TASK DESCRIPTION: Transcribe exactly the span of lines that begins the records and ends with the line holding "Lemma with_lock_count c", both boundary lines included.

[Records from a collection]
:::

Lemma callback_lock_held c s : in_range c = true -> lock_count c s = 1 ->
  callback_lock c s = Some (if use_assert then None else Some 1, log (NotLocked c) s).
Proof. intros Hc Hl. unfold callback_lock. rewrite Hc. cbn [negb]. step done. rewrite Hl. change (1 <=? 1) with true. cbv match. by step done. Qed.

Lemma with_lock_count c v c' s : lock_count c' (with_lock c v s) = if decide (c' = c) then v else lock_count c' s.
Proof. unfold lock_count, with_lock. cbn. destruct (decide (c' = c)) as [->|]; [by rewrite lookup_insert_eq|by rewrite lookup_insert_ne]. Qed.

Lemma callback_unlock_eq c s : in_range c = true -> lock_count c s = 1 -> callback_unlock c s = Some (tt, with_lock c 0 s).
Proof. intros Hc Hl. unfold callback_unlock. rewrite add_lock_eq by done. by rewrite Hl. Qed.

(** * The invariant and the parts of the state *)

Lemma ok_same L s s' : cb_ok L s -> heap s' = heap s -> thecallbacks s' = thecallbacks s -> locks s' = locks s ->
  callback_need_init s' = callback_need_init s \/ callback_need_init s' = false -> cb_ok L s'.
Proof.
  intros [Hch Hra Hdi Hal Hso Hlo Hin] Hh Ht Hl Hi. split; rewrite ?Hh, ?Ht, ?Hl; try done.
  - intros c. unfold lock_count. rewrite Hl. apply Hlo.
  - intros Hn. apply Hin. destruct Hi; congruence.
Qed.

Lemma ok_with_lock L s c v : cb_ok L s -> callback_need_init s = false -> v = 0 \/ v = 1 -> cb_ok L (with_lock c v s).
Proof.
  intros [Hch Hra Hdi Hal Hso Hlo Hin] Hi Hv. split; try done.
  - intros c'. rewrite with_lock_count. by destruct (decide (c' = c)).
  - cbn. by rewrite Hi.
Qed.

Lemma maybe_init_eq L s : cb_ok L s -> maybe_init s = Some (tt, set_need_init false s).
Proof.
  intros Hs. unfold maybe_init. step done. destruct (callback_need_init s) eqn:Hi; cbn [when].
  - unfold init_callbacks. step done. rewrite Hi. cbn [negb]. step done. step done. unfold modify. destruct (ok_init _ _ Hs Hi) as [Ht Hl].
    destruct s. cbn in *. by subst.
  - destruct s. cbn in *. by subst.
Qed.

Lemma ok_maybe_init L s : cb_ok L s -> cb_ok L (set_need_init false s).
Proof. intros Hs. by eapply ok_same; [..|right]. Qed.

(** What is locked stays as it is, but for the arguments that are cleared. *)
Definition shape (n : snmp_gen_callback) : option Z * Z * option Z := (sc_callback n, priority n, next n).

(** The functions of a list that were called, last one first. *)
Definition calls c (tr : list event) : list Z :=
  omap (fun e => match e with Called fn c' _ _ => if decide (c' = c) then Some fn else None | _ => None end) tr.

Definition frame L s L' s' : Prop := forall c, lock_count c s' = lock_count c s /\
  (lock_count c s = 1 -> L' c = L c /\ (forall p, p ∈ L c -> shape <$> heap s' !! p = shape <$> heap s !! p) /\
    calls c (trace s') = calls c (trace s)).

Lemma frame_refl L s : frame L s L s.
Proof. done. Qed.

Lemma frame_trans L1 s1 L2 s2 L3 s3 : frame L1 s1 L2 s2 -> frame L2 s2 L3 s3 -> frame L1 s1 L3 s3.
Proof.
  intros H1 H2 c. destruct (H1 c) as [Hl1 Hc1], (H2 c) as [Hl2 Hc2]. split; [by rewrite Hl2|]. intros Hc.
  destruct (Hc1 Hc) as (HL1 & Hp1 & Ht1). destruct Hc2 as (HL2 & Hp2 & Ht2); [by rewrite Hl1|].
  split; [by rewrite HL2|]. split; [|by rewrite Ht2]. intros p Hp. rewrite Hp2 by (by rewrite HL1). by apply Hp1.
Qed.

(** Only the list [c] was changed, and no function called. *)
Definition only c L s L' s' : Prop :=
  (forall c', c' <> c -> L' c' = L c' /\ forall p, p ∈ L c' -> heap s' !! p = heap s !! p) /\ (forall c', lock_count c' s' = lock_count c' s) /\
  trace s' = trace s.

Lemma only_trans c L1 s1 L2 s2 L3 s3 : only c L1 s1 L2 s2 -> only c L2 s2 L3 s3 -> only c L1 s1 L3 s3.
Proof.
  intros (H1 & Hl1 & Ht1) (H2 & Hl2 & Ht2). split; [|split; [intros c'; by rewrite Hl2|by rewrite Ht2]]. intros c' Hne.
  destruct (H1 c' Hne) as [HL1 Hp1], (H2 c' Hne) as [HL2 Hp2]. split; [by rewrite HL2|]. intros p Hp. rewrite Hp2 by (by rewrite HL1). by apply Hp1.
Qed.

Lemma only_frame c L s L' s' : lock_count c s = 0 -> only c L s L' s' -> frame L s L' s'.
Proof.
  intros Hc (Ho & Hl & Ht) c'. split; [done|]. intros Hc'. destruct (decide (c' = c)) as [->|Hne]; [congruence|]. destruct (Ho c' Hne) as [HL Hp].
  split; [done|]. split; [|by rewrite Ht]. intros p Hin. by rewrite Hp.
Qed.

(** The contents of the lists. *)
Definition table L s c : list entry := entries (heap s) (L c).

Lemma only_table c L s L' s' c' : only c L s L' s' -> c' <> c -> table L' s' c' = table L s c'.
Proof. intros (Ho & _) Hne. destruct (Ho c' Hne) as [HL Hp]. unfold table. rewrite HL. apply entries_ext. intros p Hin. by rewrite Hp. Qed.

Lemma in_bounds c : in_range c = true -> out_of_bounds c.1 c.2 = false.
Proof.
  unfold in_range, out_of_bounds, MAX_CALLBACK_IDS, MAX_CALLBACK_SUBIDS. intros H. apply orb_false_iff. rewrite !Z.leb_gt.
  destruct (Z.ltb_spec c.1 2), (Z.ltb_spec c.2 16); try done; rewrite ?andb_false_r in H; done.
Qed.

(** * Registration *)

(** A new node behind [k1]. *)
Lemma link_in_ok L s c p n k1 k2 : cb_ok L s -> in_range c = true -> callback_need_init s = false -> L c = k1 ++ k2 -> p ∉ dom (heap s) ->
  StronglySorted (fun a b => a.2 <= b.2) (entries (heap s) k1 ++ view n :: entries (heap s) k2) ->
  let s' := relink c k1 (Some p) (set_heap (alter (set_cb_next (head k2)) p (<[p := n]> (heap s))) s) in
  cb_ok (<[c := k1 ++ p :: k2]> L) s' /\ entries (heap s') (k1 ++ p :: k2) = entries (heap s) k1 ++ view n :: entries (heap s) k2 /\
  only c L s (<[c := k1 ++ p :: k2]> L) s'.
Proof.
  intros Hs Hc Hi HL Hp Hsort s'. set (s1 := set_heap _ s) in *. pose proof (ok_NoDup _ _ c Hs) as Hnd. rewrite HL in Hnd.
  assert (forall q, q ∈ L c -> q <> p) as Hfresh by (intros q Hq ->; destruct (ok_node _ _ _ _ Hs Hq) as [m Hm]; by eapply Hp, elem_of_dom_2).
  assert (forall q, q <> p -> heap s1 !! q = heap s !! q) as Hq by (intros q Hne; cbn; by rewrite lookup_alter_ne, lookup_insert_ne by done).
  assert (heap s1 !! p = Some (set_cb_next (head k2) n)) as Hsp by (cbn; by rewrite lookup_alter_eq, lookup_insert_eq).
  pose proof (ok_chain _ _ Hs c Hc) as Hch. rewrite HL in Hch. apply linked_app in Hch as (r & H1 & H2).
  assert (r = head k2) as -> by (by eapply chain_head).
  assert (linked (nxt (heap s1)) (thecallbacks s1 !! c) k1 (head k2)) as H1'.
  { eapply linked_ext; [|exact H1]. intros q Hin. rewrite Hq; [done|]. apply Hfresh. rewrite HL. apply elem_of_app. by left. }
  assert (forall q, q ∉ k1 -> heap s' !! q = heap s1 !! q) as Hk1 by (intros q Hin; by apply relink_other).
  destruct (list.NoDup_app k1 k2) as [Hnd' _]. destruct (Hnd' Hnd) as (Hnd1 & Hd & _).
  assert (p ∉ k1) as Hpk1 by (intros Hin; apply (Hfresh p); [rewrite HL; apply elem_of_app; by left|done]).
  assert (entries (heap s') (k1 ++ p :: k2) = entries (heap s) k1 ++ view n :: entries (heap s) k2) as Hent.
  { assert (forall q, q ∈ L c -> view <$> heap s' !! q = view <$> heap s !! q) as Hv.
    { intros q Hin. unfold s'. rewrite relink_view, Hq; [done|by apply Hfresh]. }
    rewrite entries_app, (entries_cons _ _ (set_cb_next (head k2) n)) by (by rewrite Hk1). f_equal; [|f_equal];
      apply entries_ext; intros q Hin; apply Hv; rewrite HL; apply elem_of_app; auto. }
  assert (locks s' = locks s /\ callback_need_init s' = false /\ trace s' = trace s) as (Hl' & Hi' & Ht').
  { destruct (relink_rest c k1 (Some p) s1) as (Hl1 & Hi1 & _ & Ht1 & _). split; [exact Hl1|]. split; [etrans; [exact Hi1|exact Hi]|exact Ht1]. }
  assert (forall c', lock_count c' s' = lock_count c' s) as Hlc by (intros c'; unfold lock_count; by rewrite Hl').
  destruct (ok_change L c (k1 ++ p :: k2) s s') as [Hok Hrest]; try done.
  - apply linked_app. exists (Some p). split; [by eapply relink_linked|]. split; [done|]. exists (head k2). rewrite Hk1, Hsp by done. split; [done|].
    eapply linked_ext; [|exact H2]. intros q Hin. rewrite Hk1 by (intros Hin1; by apply (Hd q)). rewrite Hq; [done|]. apply Hfresh. rewrite HL. apply elem_of_app. by right.
  - intros c' Hne. unfold s'. by rewrite relink_heads.
  - intros q Hq1 Hq2. apply not_elem_of_app in Hq2 as [Hq2 [Hq3 _]%not_elem_of_cons]. by rewrite Hk1, Hq.
  - intros q [Hin|[->|Hin]%elem_of_cons]%elem_of_app; [left|by right|left]; rewrite HL; apply elem_of_app; auto.
  - intros q Hin Hnin. exfalso. apply Hnin. rewrite HL in Hin. apply elem_of_app in Hin as [Hin|Hin]; apply elem_of_app; [by left|right; by right].
  - by rewrite Hent.
  - intros c'. rewrite Hlc. by eapply ok_locks.
  - by rewrite Hi'.
  - split; [done|]. split; [done|]. split; [|done]. intros c' Hne. rewrite fn_lookup_insert_ne by congruence. split; [done|]. intros q Hin. by apply (Hrest c').
Qed.

(** Whatever is done to a list between taking its lock and giving it back. *)
Lemma locked_only c L s L' s' : lock_count c s = 0 -> only c L (with_lock c 1 (set_need_init false s)) L' s' -> only c L s L' (with_lock c 0 s').
Proof.
  intros Hc (Ho & Hl & Ht). split; [exact Ho|]. split; [|exact Ht]. intros c'. rewrite with_lock_count. specialize (Hl c'). rewrite with_lock_count in Hl.
  by destruct (decide (c' = c)) as [->|]; [|rewrite Hl].
Qed.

:::

ANSWER:
Lemma callback_lock_held c s : in_range c = true -> lock_count c s = 1 ->
  callback_lock c s = Some (if use_assert then None else Some 1, log (NotLocked c) s).
Proof. intros Hc Hl. unfold callback_lock. rewrite Hc. cbn [negb]. step done. rewrite Hl. change (1 <=? 1) with true. cbv match. by step done. Qed.

Lemma with_lock_count c v c' s : lock_count c' (with_lock c v s) = if decide (c' = c) then v else lock_count c' s.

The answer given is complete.